Friday, September 16, 2011

Start of the month:

A few days ago I invited nominations for 'Start up of the Month' on my facebook fan page. The idea being to give some exposure to young entrepreneurs and for me to learn something in the process, as well.

Well, I received 18 entries in all - amazing work being done by an amazing group of people. With help from my virtual assistant Tabish Azeem I shortlisted 5 start-ups. The criteria used was: Uniqueness & relevance (10), Execution (10), Revenue generation (10) and X factor (10).

The start-up which received the highest score - of 37 out of 40 - was And here is why:

Entrepreneurship is not always about creating a radical new concept. It could be about taking an existing idea and executing it in a better way.

That is whatGodparents is doing. There are many NGOs connecting donors with those in need, CRY and Helpage have been pioneers in this field. But Godparents addresses the idea in a new and interesting way.

A Better Product
Like GiveIndia (which I covered in Stay Hungry Stay Foolish), Godparents is an online system connecting people like you and me with those in need. But, Godparents goes a step further in making me want to give to that needy person.
By giving him or her a name, a face and a background story,

Ranjith G is 10 years old and lives in Kerala. He is a student in 4th class hailing from backward tribal community. His father isdisabled and hence the mother looks after the family with her meager income (Rs 7000 or so a year). He studies well and stands as first in the class. Also good in sports activities.

Ranjith requires Rs 12,000 a year to continue in school and also for basic food and medical expenses.

6 donors have already contributed Rs 8750 for Ranjith. Their profiles also appear below his name.

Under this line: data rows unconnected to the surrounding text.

(** * Stendhal item table: the item attribute-derivation pipeline

    A shallow embedding of the [classes], [logger], [util], [remote],
    [main] and [parser] objects of the page script (the revision that has
    the [classes] object and [parser.parseItems]), followed by the
    properties of the derivation of one display record per item node, and
    by further properties of the rest of the script: the version and the
    branch, the class list and the selection, the columns, the rows of
    the table, and the loading of the documents.  [main.getSorted],
    [main.reload] and the event handlers are not modelled.

    JavaScript numbers are IEEE 754 binary64 values: they are modelled by
    Rocq's primitive [float], whose operations are the processor's.  The
    ECMAScript built-ins the script relies on ([Number.parseFloat],
    [Number.parseInt], [Math.round], the conversion of a number to a
    string, and the string methods) are not part of the script; they are
    given executable definitions that follow the language specification.
    Texts are sequences of bytes, UTF-8 for what is not ASCII. *)

From Stdlib Require Import ZArith List String Ascii Bool Lia.
From Stdlib Require Import DecimalString.
From Stdlib Require Import Floats.
Import ListNotations.

Local Open Scope string_scope.
Local Open Scope Z_scope.

(** ** ECMAScript built-ins *)

Module JS.

(** A JavaScript number. *)
Definition number : Set := float.

(** The number nearest to [m * 10^e] (ties to even), negated when [neg].
    [m] is a natural number. *)
Definition ofDecimal (neg : bool) (m e : Z) : spec_float :=
  match m with
  | Zpos p =>
      if 0 <=? e
      then binary_normalize prec emax (cond_Zopp neg (Zpos p * 10 ^ e)) 0 false
      else SFdiv prec emax (S754_finite neg p 0)
                           (S754_finite false (Z.to_pos (10 ^ (- e))) 0)
  | _ => S754_zero neg
  end.

Definition byte (c : ascii) : Z := Z.of_nat (nat_of_ascii c).

Definition isDigit (c : ascii) : bool := (48 <=? byte c) && (byte c <=? 57).

(** White space that is a single UTF-8 byte: TAB, LF, VT, FF, CR, SP. *)
Definition isWhite1 (c : ascii) : bool :=
  ((9 <=? byte c) && (byte c <=? 13)) || (byte c =? 32).

(** U+00A0. *)
Definition isWhite2 (a b : ascii) : bool := (byte a =? 194) && (byte b =? 160).

(** U+1680, U+2000..U+200A, U+2028, U+2029, U+202F, U+205F, U+3000, U+FEFF. *)
Definition isWhite3 (a b c : ascii) : bool :=
  let '(x, y, z) := (byte a, byte b, byte c) in
  ((x =? 225) && (y =? 154) && (z =? 128))
  || ((x =? 226) && (y =? 128)
      && (((128 <=? z) && (z <=? 138)) || (z =? 168) || (z =? 169) || (z =? 175)))
  || ((x =? 226) && (y =? 129) && (z =? 159))
  || ((x =? 227) && (y =? 128) && (z =? 128))
  || ((x =? 239) && (y =? 187) && (z =? 191)).

(** Strings are sequences of UTF-8 bytes; leading white space and line
    terminators are dropped. *)
Fixpoint trimStart (s : string) : string :=
  match s with
  | String a r =>
      if isWhite1 a then trimStart r
      else match r with
           | String b r2 =>
               if isWhite2 a b then trimStart r2
               else match r2 with
                    | String c r3 => if isWhite3 a b c then trimStart r3 else s
                    | EmptyString => s
                    end
           | EmptyString => s
           end
  | EmptyString => s
  end.

(** Reads the longest run of decimal digits: the value read (on top of
    [acc]), the number of digits, and what follows. *)
Fixpoint digitsPrefix (s : string) (acc cnt : Z) : Z * Z * string :=
  match s with
  | String c r =>
      if isDigit c then digitsPrefix r (10 * acc + (byte c - 48)) (cnt + 1)
      else (acc, cnt, s)
  | EmptyString => (acc, cnt, s)
  end.

Definition signPrefix (s : string) : bool * string :=
  match s with
  | String "-" r => (true, r)
  | String "+" r => (false, r)
  | _ => (false, s)
  end.

(** [Number.parseFloat] on a string: the longest prefix of the trimmed
    input that is a [StrDecimalLiteral], or [NaN] when there is none. *)
Definition parseFloat (input : string) : number :=
  let (neg, t1) := signPrefix (trimStart input) in
  if prefix "Infinity" t1 then (if neg then neg_infinity else infinity)
  else
    let '(ip, ic, t2) := digitsPrefix t1 0 0 in
    let '(m, fc, t3) :=
      match t2 with
      | String "." r => digitsPrefix r ip 0
      | _ => (ip, 0, t2)
      end in
    if ic + fc =? 0 then nan
    else
      let ex :=
        match t3 with
        | String c r =>
            if (byte c =? 101) || (byte c =? 69) then
              let (sg, r1) := signPrefix r in
              let '(ev, ec, _) := digitsPrefix r1 0 0 in
              if ec =? 0 then 0 else if sg then - ev else ev
            else 0
        | EmptyString => 0
        end in
      SF2Prim (ofDecimal neg m (ex - fc)).

(** [Math.round]: the nearest integer, ties towards +Infinity; the sign of
    a zero result is the sign of the argument. *)
Definition round (x : number) : number :=
  match Prim2SF x with
  | S754_finite s m e =>
      if 0 <=? e then x
      else
        let d := 2 ^ (- e) in
        if s
        then SF2Prim (binary_normalize prec emax ((d - 2 * Zpos m) / (2 * d)) 0 true)
        else SF2Prim (binary_normalize prec emax ((2 * Zpos m + d) / (2 * d)) 0 false)
  | _ => x
  end.

(** *** Number to string *)

Definition digitChar (d : Z) : ascii := ascii_of_nat (Z.to_nat (48 + d)).

(** The [k] low decimal digits of [s], most significant first. *)
Fixpoint digits (k : nat) (s : Z) (acc : string) : string :=
  match k with
  | O => acc
  | S k' => digits k' (s / 10) (String (digitChar (s mod 10)) acc)
  end.

Fixpoint zeros (n : nat) : string :=
  match n with
  | O => ""
  | S n' => String "0" (zeros n')
  end.

Definition natString (z : Z) : string :=
  NilZero.string_of_uint (N.to_uint (Z.to_N z)).

(** [m * 2^e / 10^p] as a fraction of two positive integers. *)
Definition scaled (m : positive) (e p : Z) : Z * Z :=
  (Zpos m * 2 ^ Z.max e 0 * 10 ^ Z.max (- p) 0,
   2 ^ Z.max (- e) 0 * 10 ^ Z.max p 0).

(** The least [n], from [n] on, with [num / den < 10^(n - n0)], where the
    fraction [num / den] is the number divided by [10^n0] and [den] has
    already been multiplied by [10^(n - n0)]. *)
Fixpoint magnitudeFrom (fuel : nat) (num den n : Z) : Z :=
  match fuel with
  | O => n
  | S fuel' => if num <? den then n else magnitudeFrom fuel' num (10 * den) (n + 1)
  end.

Yes, donors also get a profile page which displays the names of their godchildren and the amount donated to support each one.

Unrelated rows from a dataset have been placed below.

(** A text is well formed for a decoration: it has no brackets, and the
    loop reads the decoration from it. *)
Definition readsAs (c : string) (d : Decoration * string) : Prop :=
  plainText c ∧ (size c < 2 ^ 64 -> decodeGroup c = Ok d).

Lemma readsAs_named (name v : string) (d : Decoration * string) :
  plainText name -> count ":" name = 0%nat -> plainText v ->
  (∀ whole, decorationOf name v whole = Ok d) ->
  readsAs (name ++ ":" ++ v) d.
Proof.
  intros Hn Hc Hv Hd. split.
  - apply plainText_app; [assumption|].
    apply (plainText_app ":" v); [split; reflexivity|assumption].
  - intros Hlt. unfold decodeGroup.
    change (name ++ ":" ++ v)%string with (name ++ String ":" v)%string.
    rewrite split_colon by assumption. apply Hd.
Qed.

Lemma readsAs_flag (D : bool) (c : string) (Dec : Decoration) :
  plainText c -> decodeGroup c = Ok (Dec, EmptyString) ->
  Forall2 readsAs (flagText D c) (flagDec D Dec).
Proof.
  intros Hp Hd. destruct D; cbn [flagText flagDec]; constructor;
    [|constructor]. split; auto.
Qed.

Lemma readsAs_word (D : option Z) (Name : string) (Dec : Decoration) :
  plainText Name -> count ":" Name = 0%nat ->
  (∀ v whole, decorationOf Name v whole = Ok (Dec, v)) ->
  Forall2 readsAs (wordText D Name) (wordDec D Dec).
Proof.
  intros Hn Hc Hd. destruct D as [n|]; cbn [wordText wordDec]; constructor;
    [|constructor].
  apply readsAs_named; auto. apply plainText_showWord.
Qed.

Lemma plainText_join (sep : string) (l : list string) :
  plainText sep -> (∀ s, s ∈ l -> plainText s) ->
  plainText (foldr (fun x acc => (sep ++ x ++ acc)%string) EmptyString l).
Proof.
  intros Hs. induction l as [|x l IH]; intros Hl; cbn [foldr].
  - split; reflexivity.
  - apply plainText_app; [assumption|]. apply plainText_app.
    + apply Hl, elem_of_cons. now left.
    + apply IH. intros s Hs'. apply Hl, elem_of_cons. now right.
Qed.

Lemma plainText_joinWith (sep : string) (l : list string) :
  plainText sep -> (∀ s, s ∈ l -> plainText s) ->
  plainText (joinWith sep l).
Proof.
  intros Hs Hl. destruct l as [|x l]; cbn [joinWith]; [split; reflexivity|].
  apply plainText_app.
  - apply Hl, elem_of_cons. now left.
  - apply plainText_join; [assumption|]. intros s Hs'.
    apply Hl, elem_of_cons. now right.
Qed.

Lemma Forall2_readsAs (cs : list string) (ds : list (Decoration * string)) :
  Forall2 readsAs cs ds ->
  (∀ c, c ∈ cs -> plainText c)
  ∧ ((∀ c, c ∈ cs -> size c < 2 ^ 64) ->
     Forall2 (fun c d => decodeGroup c = Ok d) cs ds).
Proof.
  induction 1 as [|c d cs ds [Hp Hd] HF [IH1 IH2]].
  - split; [|constructor]. intros c Hc. now apply not_elem_of_nil in Hc.
  - split.
    + intros x Hx. apply elem_of_cons in Hx as [->|Hx]; auto.
    + intros Hs. constructor.
      * apply Hd, Hs, elem_of_cons. now left.
      * apply IH2. intros x Hx. apply Hs, elem_of_cons. now right.
Qed.

Lemma contents_readsAs (E : Decorations) (u : list string) :
  (∀ Strs, MemoryINTEL E = Some Strs ->
           ∃ Str rest, Strs = Str :: rest ∧ plainText Str) ->
  (∀ Strs, MergeINTEL E = Some Strs -> ∀ Str, Str ∈ Strs -> plainText Str) ->
  Forall2 readsAs u
    match UserSemantic E with
    | Some (Str :: _) => [(DecorationUserSemantic, Str)]
    | _ => []
    end ->
  Forall2 readsAs (contents E u) (decorationsOf E).
Proof.
  intros HM HG HU. unfold contents, decorationsOf.
  assert (Hplain : ∀ s : string, count "{" s = 0%nat -> count "}" s = 0%nat ->
                                 plainText s) by (intros s ? ?; now split).
  apply Forall2_app;
    [apply readsAs_flag; [now apply Hplain|reflexivity]|].
  apply Forall2_app.
  { unfold memoryText. destruct (MemoryINTEL E) as [Strs|]; [|constructor].
    destruct (HM _ eq_refl) as (Str & rest & -> & Hp).
    constructor; [|constructor].
    apply (readsAs_named "memory" Str);
      [now apply Hplain|reflexivity|assumption|reflexivity]. }
  apply Forall2_app;
    [apply readsAs_word; [now apply Hplain|reflexivity|reflexivity]|].
  apply Forall2_app;
    [apply readsAs_word; [now apply Hplain|reflexivity|reflexivity]|].
  apply Forall2_app;
    [apply readsAs_word; [now apply Hplain|reflexivity|reflexivity]|].
  apply Forall2_app;
    [apply readsAs_flag; [now apply Hplain|reflexivity]|].
  apply Forall2_app;
    [apply readsAs_flag; [now apply Hplain|reflexivity]|].
  apply Forall2_app;
    [apply readsAs_word; [now apply Hplain|reflexivity|reflexivity]|].
  apply Forall2_app;
    [apply readsAs_flag; [now apply Hplain|reflexivity]|].
  apply Forall2_app.
  { unfold mergeText. destruct (MergeINTEL E) as [Strs|]; [|constructor].
    specialize (HG _ eq_refl). constructor; [|constructor].
    destruct Strs as [|s r].
    - split; [now apply Hplain|]. intros _. reflexivity.
    - cbn [foldr joinWith].
      apply (readsAs_named "merge"); [now apply Hplain|reflexivity| |auto].
      apply plainText_app; [apply HG, elem_of_cons; now left|].
      apply plainText_join; [now apply Hplain|].
      intros x Hx. apply HG, elem_of_cons. now right. }
  apply Forall2_app.
  { unfold bankBitsText. destruct (BankBitsINTEL E) as [L|]; [|constructor].
    constructor; [|constructor].
    apply (readsAs_named "bank_bits"); [now apply Hplain|reflexivity| |auto].
    apply plainText_joinWith; [now apply Hplain|].
    intros s Hs. apply list_elem_of_fmap in Hs as (n & -> & _).
    apply plainText_showWord. }
  apply Forall2_app;
    [apply readsAs_word; [now apply Hplain|reflexivity|reflexivity]|].
  exact HU.
Qed.

(** X26.  The annotation string that the decoder writes for the
    decorations of an entry is read back by the encoder as these
    decorations.  When the strings of the memory and of the merge
    decoration have no brackets, the decoration of the bits of the banks
    has a literal, and the annotation of the user, if there is one, is a
    bracketed text that stands for no other decoration, then
    [generateIntelFPGAAnnotation] returns a string, and
    [tryParseIntelFPGAAnnotationString] makes of it the list of the
    decorations of the entry, in the order in which they were written,
    each with its value as text. *)
Theorem annotation_text_round_trip (E : Decorations) :
  (∀ Strs, MemoryINTEL E = Some Strs ->
           ∃ Str rest, Strs = Str :: rest ∧ plainText Str) ->
  (∀ Strs, MergeINTEL E = Some Strs -> ∀ Str, Str ∈ Strs -> plainText Str) ->
  (∀ Literals, BankBitsINTEL E = Some Literals -> Literals ≠ []) ->
  (∀ Strs, UserSemantic E = Some Strs ->
           ∃ c rest, Strs = group c :: rest ∧ plainText c
                     ∧ decodeGroup c = Ok (DecorationUserSemantic, group c)) ->
  ∃ str,
    generateIntelFPGAAnnotation E EmptyString = Ok str
    ∧ (size str < 2 ^ 64 ->
       tryParseIntelFPGAAnnotationString str = Ok (decorationsOf E)).
Proof.
  intros HM HG HB HU.
  assert (Hu : ∃ u, userText E u
                    ∧ Forall2 readsAs u
                        match UserSemantic E with
                        | Some (Str :: _) => [(DecorationUserSemantic, Str)]
                        | _ => []
                        end).
  { unfold userText. destruct (UserSemantic E) as [Strs|].
    - destruct (HU _ eq_refl) as (c & rest & -> & Hp & Hd). exists [c].
      split; [eauto|]. constructor; [|constructor]. split; auto.
    - exists []. split; [reflexivity|constructor]. }
  destruct Hu as (u & Hu & HFu).
  exists (groups (contents E u)). split.
  - apply generate_groups; auto. intros Strs HS.
    destruct (HM _ HS) as (? & ? & -> & _). discriminate.
  - intros Hlt.
    destruct (Forall2_readsAs _ _ (contents_readsAs E u HM HG HFu))
      as [Hp Hd].
    unfold tryParseIntelFPGAAnnotationString.
    rewrite !count_groups by (intros c Hc; now apply Hp).
    cbn. rewrite Nat.add_0_r, Nat.eqb_refl. cbn.
    apply (parseLoop_groups (contents E u) (decorationsOf E) []); auto.
    apply Hd. intros c Hc. pose proof (size_group_elem c _ Hc). lia.
Qed.

End FPGAAnnotationRoundTrip.

(** An entry with a register, a memory, widths, a pump, a merge and bits
    of banks. *)
Definition annotatedMemory : FPGAAnnotationText.Decorations :=
  FPGAAnnotationText.mkDecorations true (Some ["DEFAULT"]) (Some 8) (Some 4)
    None false true None false (Some ["a"; "b"]) (Some [2; 3]) None None.

Lemma annotation_text_round_trip_witness :
  ∃ str,
    FPGAAnnotationText.generateIntelFPGAAnnotation annotatedMemory EmptyString
    = Ok str
    ∧ str = "{register:1}{memory:DEFAULT}{bankwidth:8}{numbanks:4}{pump:2}{merge:a:b}{bank_bits:2,3}"
    ∧ FPGAAnnotations.tryParseIntelFPGAAnnotationString str
      = Ok [(FPGAAnnotations.DecorationRegisterINTEL, EmptyString);
            (FPGAAnnotations.DecorationMemoryINTEL, "DEFAULT");
            (FPGAAnnotations.DecorationBankwidthINTEL, "8");
            (FPGAAnnotations.DecorationNumbanksINTEL, "4");
            (FPGAAnnotations.DecorationDoublepumpINTEL, EmptyString);
            (FPGAAnnotations.DecorationMergeINTEL, "a:b");
            (FPGAAnnotations.DecorationBankBitsINTEL, "2,3")].
Proof.
  destruct (annotation_text_round_trip annotatedMemory)
    as (str & Eg & Hp).
  - intros Strs H. injection H as <-. exists "DEFAULT", [].
    split; [reflexivity|]. split; reflexivity.
  - intros Strs H Str HS. injection H as <-. elem_cases HS; split; reflexivity.
  - intros L H. injection H as <-. discriminate.
  - intros Strs H. discriminate.
  - exists str. split; [exact Eg|].
    vm_compute in Eg. injection Eg as <-. split; [reflexivity|].
    rewrite Hp; [vm_compute; reflexivity|]. vm_compute. reflexivity.
Defined.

I think connecting people on both sides of the giving rainbow is a beautiful idea. It's apt use of technology to increase the emotional bar and hence raise more money, from the haves for the have-nots.

While GiveIndia also uses this idea it only displays the cause, not the actual person you will be helping. GiveIndia does send you a feedback report detailing name and photo of the person your money went to, and its impact. But that may take a couple of weeks or months.

With Godparents, the feel good factor is more real and immediate.

Effective Promotion
There is also a very well made video on the homepage which is a collection of responses of people to the question: “What would you do if I gave you 500 bucks?”

It’s clear that for people like you and me Rs 500 has very little value but for a poor person it can make all the difference. And this point is put across very beautifully.

Godparents has also come up with a novel way to promote itself – by inserting bookmarks in books delivered by Flipkart.

Clear Communication
The main homepage of Godparents very simple and effective. It explains everything you need to know upfront – what is the site all about and how does it work.

The fact that your donation is eligible for tax exemption under Sec 80 G is also prominently displayed. )Many first time donors don’t know that and many NGOs don’t really educate them about it).

Credibility & Commitment
I also like the fact that the site displays the amount raised so far:
The total amount of donations is a little over Rs 18 lakhs. 1022 donations have created 305 fully supported children and 456 'godparents'.

It is rare to see this kind of transparency from any social organization!

The other interesting fact about Godparents is that the entire team appears to be running the service as a social activity, while working elsewhere.

Shubham Srivatsava (BITS Pilani 2009) and Shivam Srivastava (IIT Kanpur) are the co-founders, the rest of the team is also mainly BTech grads working in MNCs or doing their PhDs abroad.

According to an interview given to CNBC Young Turks given in Oct 2009, two months after setting up, Shivam got this idea after reading Nandan Nilekani’s ‘Imagining India’. A book which suggested that technology could be used to solve large no of problems in India,

With Rs 1 lakh investment, Shubham and Shivam, along with a team of friends and wellwishers made a small start. The toughest part was convincing NGOs to participate, and on the other side, giving donors the confidence in these NGOs. For this, Godparents has evolved its own due diligence/ credibility criteria.

In conclusion
The voluntary nature of this enterprise is its greatest strength and also its major weakness. Since everyone appears to have a day job, there is no pressure of cost on the start-up.

But to take the idea to the next level, one of the founders or team members will need to devote full time attention to it.

I wish all the very best. God bless and may many more feel a tug in your heart and the desire to contribute through them. To make a difference.

P.S. I will exchange notes with the co-founders and update this post with additional inputs. But that will take a couple of days.

P.P.S. Many of the other start-ups are also very interesting... lagey raho bhaiyon aur behnon. You may very well make it to this space next month :) I will shortly be inviting nominations for the Start up of the Month, for October.